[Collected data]

(** With "a" on slot 0 and the free list [1; 2; 3], the reservation of
    "b" is granted slot 1 and leaves [2; 3]; the teardown of "a" then
    puts slot 0 behind the slots that were waiting. *)
Lemma free_list_fifo_witness :
  (exists st' c,
     reserve Sample.cfg4 (Sample.req "b" 2 128) Sample.one4
       = Done tt st' [EvReserveResp {| container := Some c; err := None |}] /\
     ports st' = [2; 3] /\ PrimaryPort c = add16 1000 1 /\
     sub16 (PrimaryPort c) 1000 = 1) /\
  (exists st',
     teardown Sample.cfg4 {| t_id := "a" |} Sample.two4
       = Done tt st'
           [EvTeardownHook (newContainer Sample.cfg4 "a" (Sample.manifest 1 64) 0);
            EvSave (containers st') (ports st'); EvTeardownResp true] /\
     ports st' = [2; 3; 0]).
Proof.
  assert (Htyped : Forall is_u16 (ports Sample.one4)).
  { repeat constructor; vm_compute; intros H; discriminate H. }
  assert (Htyped2 : Forall is_u16 (ports Sample.two4)).
  { repeat constructor; vm_compute; intros H; discriminate H. }
  split.
  - destruct (proj1 (free_list_fifo Sample.cfg4 Sample.one4 Htyped)
                (Sample.req "b" 2 128) (Sample.manifest 2 128) 1 [2; 3])
      as (st' & c & Hrun & Hp & _ & Hprim & Hslot & _).
    + reflexivity.
    + vm_compute. intros H. apply H. reflexivity.
    + reflexivity.
    + vm_compute. intros H. discriminate H.
    + vm_compute. intros H. discriminate H.
    + reflexivity.
    + exists st', c. split; [exact Hrun|]. split; [exact Hp|].
      split; [exact Hprim | exact Hslot].
  - destruct (proj2 (proj2 (free_list_fifo Sample.cfg4 Sample.two4 Htyped2)) "a"
                (newContainer Sample.cfg4 "a" (Sample.manifest 1 64) 0))
      as (st' & Htd & Hp); [reflexivity|].
    exists st'. split; [exact Htd | exact Hp].
Defined.

(** * Startup *)

(** C8.  [containerManager] starts from an empty map when no container
    snapshot was decoded and from the decoded map otherwise; from the
    slots [0 .. NumContainers - 1], in that order, when no free-list
    snapshot was decoded and from the decoded list otherwise; and in every
    case with counters summed over the map it starts from, in [uint]
    arithmetic: the sum itself whenever it fits. *)
Theorem startup_spec cfg lc lp :
  containers (startup cfg None lp) = ∅ /\
  (forall cs, containers (startup cfg (Some cs) lp) = cs) /\
  length (ports (startup cfg lc None)) = Z.to_nat (NumContainers cfg) /\
  (forall i : nat,
     Z.of_nat i < NumContainers cfg ->
     ports (startup cfg lc None) !! i = Some (Z.of_nat i)) /\
  (forall ps, ports (startup cfg lc (Some ps)) = ps) /\
  usedCPUShares (startup cfg lc lp)
    = wrap64 (total_cpu (containers (startup cfg lc lp))) /\
  usedMemoryLimit (startup cfg lc lp)
    = wrap64 (total_memory (containers (startup cfg lc lp))) /\
  (manifests_ok (default ∅ lc) ->
   total_cpu (default ∅ lc) < mod64 ->
   total_memory (default ∅ lc) < mod64 ->
   usedCPUShares (startup cfg lc lp) = total_cpu (containers (startup cfg lc lp)) /\
   usedMemoryLimit (startup cfg lc lp) = total_memory (containers (startup cfg lc lp))).
Proof.
  repeat split; simpl.
  - apply length_initial_ports.
  - intros i Hi. by apply initial_ports_lookup.
  - apply startup_cpu_wrap.
  - apply startup_memory_wrap.
  - rewrite startup_cpu_wrap. apply wrap64_small.
    pose proof (total_cpu_nonneg _ H). unfold is_u64. lia.
  - rewrite startup_memory_wrap. apply wrap64_small.
    pose proof (total_memory_nonneg _ H). unfold is_u64. lia.
Qed.

Lemma startup_spec_witness :
  ports (startup Sample.cfg4 (Some Sample.snapshot) None) !! 3%nat = Some 3 /\
  usedCPUShares (startup Sample.cfg4 (Some Sample.snapshot) (Some [1; 2; 3])) = 10 /\
  usedMemoryLimit (startup Sample.cfg4 (Some Sample.snapshot) (Some [1; 2; 3])) = 64.
Proof.
  destruct (startup_spec Sample.cfg4 (Some Sample.snapshot) (Some [1; 2; 3]))
    as (_ & _ & _ & _ & _ & _ & _ & Hsum).
  destruct (startup_spec Sample.cfg4 (Some Sample.snapshot) None)
    as (_ & _ & _ & Hports & _).
  split.
  - apply (Hports 3%nat). reflexivity.
  - destruct Hsum as [Hc Hm].
    + intros id c Hid. simpl in Hid. unfold Sample.snapshot in Hid.
      apply lookup_singleton_Some in Hid as [_ <-].
      vm_compute. repeat split; intros H; discriminate H.
    + reflexivity.
    + reflexivity.
    + rewrite Hc, Hm. split; reflexivity.
Defined.

(** * Counters *)

(** C2 as stated fails at two inputs.  Started on a snapshot whose one
    container holds 10 CPU shares, under a configuration that offers 5,
    the manager serves a teardown of an unknown id and is left with
    [usedCPUShares = 10 > 5 = CPUShares].  Started with nothing on disk
    and 10 CPU shares to give, it grants 1 share to "a" and then
    [2^64 - 1] shares to "b", because the sum tested against [CPUShares]
    wraps to 0; the counter is then 0 and the active containers hold
    [2^64] shares. *)
Lemma counters_counterexample :
  (let st0 := startup Sample.cfg_low (Some Sample.snapshot) (Some [1; 2; 3]) in
   containerManager Sample.cfg_low (Some Sample.snapshot) (Some [1; 2; 3])
     [ReqTeardown {| t_id := "zz" |}]
     = Done tt st0 [EvTeardownResp false] /\
   usedCPUShares st0 = 10 /\ CPUShares Sample.cfg_low = 5 /\
   ~ usedCPUShares st0 <= CPUShares Sample.cfg_low) /\
  (exists st' log,
     containerManager Sample.cfg4 None None
       [ReqReserve (Sample.req "a" 1 64); ReqReserve (Sample.req "b" Sample.max_uint 0)]
       = Done tt st' log /\
     usedCPUShares st' = 0 /\
     total_cpu (containers st') = 18446744073709551616 /\
     usedCPUShares st' <> total_cpu (containers st') /\
     ~ total_cpu (containers st') <= CPUShares Sample.cfg4).
Proof.
  split.
  - repeat split. vm_compute. intros H. apply H. reflexivity.
  - eexists _, _. split; [vm_compute; reflexivity|].
    assert (Htot : total_cpu (containers (reserved Sample.cfg4 "b"
                     (Sample.manifest Sample.max_uint 0) Sample.one4 1 [2; 3]))
                   = 18446744073709551616).
    { simpl. rewrite total_cpu_insert by reflexivity.
      unfold Sample.one4. simpl. rewrite total_cpu_insert by reflexivity.
      rewrite total_cpu_empty. reflexivity. }
    change (total_cpu _) with
      (total_cpu (containers (reserved Sample.cfg4 "b"
                    (Sample.manifest Sample.max_uint 0) Sample.one4 1 [2; 3]))).
    rewrite Htot. repeat split; try (intros H; discriminate H).
    vm_compute. intros H. apply H. reflexivity.
Qed.

Lemma serve_all_app cfg rs1 rs2 st st' log :
  serve_all cfg (rs1 ++ rs2) st = Done tt st' log ->
  exists st1 l1 l2,
    serve_all cfg rs1 st = Done tt st1 l1 /\
    serve_all cfg rs2 st1 = Done tt st' l2 /\ log = l1 ++ l2.
Proof.
  revert st log. induction rs1 as [|r rs1 IH]; intros st log Hrun.
  - exists st, [], log. done.
  - change ((r :: rs1) ++ rs2) with (r :: (rs1 ++ rs2)) in Hrun.
    apply serve_all_cons in Hrun as (sa & la & lb & Hr & Hrest & ->).
    apply IH in Hrest as (st1 & l1 & l2 & H1 & H2 & ->).
    exists st1, (la ++ l1), l2. split; [|split; [exact H2 | by rewrite app_assoc]].
    simpl. unfold mbind, M_bind, bind. by rewrite Hr, H1.
Qed.

(** C2, amended.  Start the manager on a snapshot whose containers'
    manifests sum to at most [CPUShares] and [MemoryLimit], and let it
    serve a sequence of reservations and teardowns in which every
    reservation asks for amounts that stay in the range of [uint] when
    added to the configured totals.  After each operation of the sequence
    (that is, after every initial part [rs1] of it) [usedCPUShares] is the
    sum of the CPU shares of the active containers and at most
    [CPUShares], and [usedMemoryLimit] is the sum of their memory limits
    and at most [MemoryLimit]. *)
Theorem counters_invariant cfg lc lp rs st' log :
  Config_ok cfg ->
  manifests_ok (default ∅ lc) ->
  total_cpu (default ∅ lc) <= CPUShares cfg ->
  total_memory (default ∅ lc) <= MemoryLimit cfg ->
  Forall (fits cfg) rs ->
  containerManager cfg lc lp rs = Done tt st' log ->
  forall rs1 rs2,
    rs = rs1 ++ rs2 ->
    exists st1 log1,
      containerManager cfg lc lp rs1 = Done tt st1 log1 /\
      usedCPUShares st1 = total_cpu (containers st1) /\
      usedCPUShares st1 <= CPUShares cfg /\
      usedMemoryLimit st1 = total_memory (containers st1) /\
      usedMemoryLimit st1 <= MemoryLimit cfg.
Proof.
  intros Hcfg Hok Hc Hm Hfit Hrun rs1 rs2 ->.
  pose proof (counters_inv_startup cfg Hcfg lc lp Hok Hc Hm) as Hinv.
  apply serve_all_app in Hrun as (st1 & l1 & l2 & H1 & _ & _).
  apply Forall_app in Hfit as [Hfit1 _].
  destruct (counters_inv_serve_all cfg Hcfg rs1 _ _ _ Hinv Hfit1 H1)
    as [_ Hcpu Hcl Hmem Hml].
  exists st1, l1. split; [exact H1|]. rewrite Hcpu, Hmem. done.
Qed.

=== Work instruction ===
Stopping at the line containing "(forall cs, containers", please repeat exactly every line from the very start of the entries, that line included, and nothing more.

=== Solution for this exercise ===
(** With "a" on slot 0 and the free list [1; 2; 3], the reservation of
    "b" is granted slot 1 and leaves [2; 3]; the teardown of "a" then
    puts slot 0 behind the slots that were waiting. *)
Lemma free_list_fifo_witness :
  (exists st' c,
     reserve Sample.cfg4 (Sample.req "b" 2 128) Sample.one4
       = Done tt st' [EvReserveResp {| container := Some c; err := None |}] /\
     ports st' = [2; 3] /\ PrimaryPort c = add16 1000 1 /\
     sub16 (PrimaryPort c) 1000 = 1) /\
  (exists st',
     teardown Sample.cfg4 {| t_id := "a" |} Sample.two4
       = Done tt st'
           [EvTeardownHook (newContainer Sample.cfg4 "a" (Sample.manifest 1 64) 0);
            EvSave (containers st') (ports st'); EvTeardownResp true] /\
     ports st' = [2; 3; 0]).
Proof.
  assert (Htyped : Forall is_u16 (ports Sample.one4)).
  { repeat constructor; vm_compute; intros H; discriminate H. }
  assert (Htyped2 : Forall is_u16 (ports Sample.two4)).
  { repeat constructor; vm_compute; intros H; discriminate H. }
  split.
  - destruct (proj1 (free_list_fifo Sample.cfg4 Sample.one4 Htyped)
                (Sample.req "b" 2 128) (Sample.manifest 2 128) 1 [2; 3])
      as (st' & c & Hrun & Hp & _ & Hprim & Hslot & _).
    + reflexivity.
    + vm_compute. intros H. apply H. reflexivity.
    + reflexivity.
    + vm_compute. intros H. discriminate H.
    + vm_compute. intros H. discriminate H.
    + reflexivity.
    + exists st', c. split; [exact Hrun|]. split; [exact Hp|].
      split; [exact Hprim | exact Hslot].
  - destruct (proj2 (proj2 (free_list_fifo Sample.cfg4 Sample.two4 Htyped2)) "a"
                (newContainer Sample.cfg4 "a" (Sample.manifest 1 64) 0))
      as (st' & Htd & Hp); [reflexivity|].
    exists st'. split; [exact Htd | exact Hp].
Defined.

(** * Startup *)

(** C8.  [containerManager] starts from an empty map when no container
    snapshot was decoded and from the decoded map otherwise; from the
    slots [0 .. NumContainers - 1], in that order, when no free-list
    snapshot was decoded and from the decoded list otherwise; and in every
    case with counters summed over the map it starts from, in [uint]
    arithmetic: the sum itself whenever it fits. *)
Theorem startup_spec cfg lc lp :
  containers (startup cfg None lp) = ∅ /\
  (forall cs, containers (startup cfg (Some cs) lp) = cs) /\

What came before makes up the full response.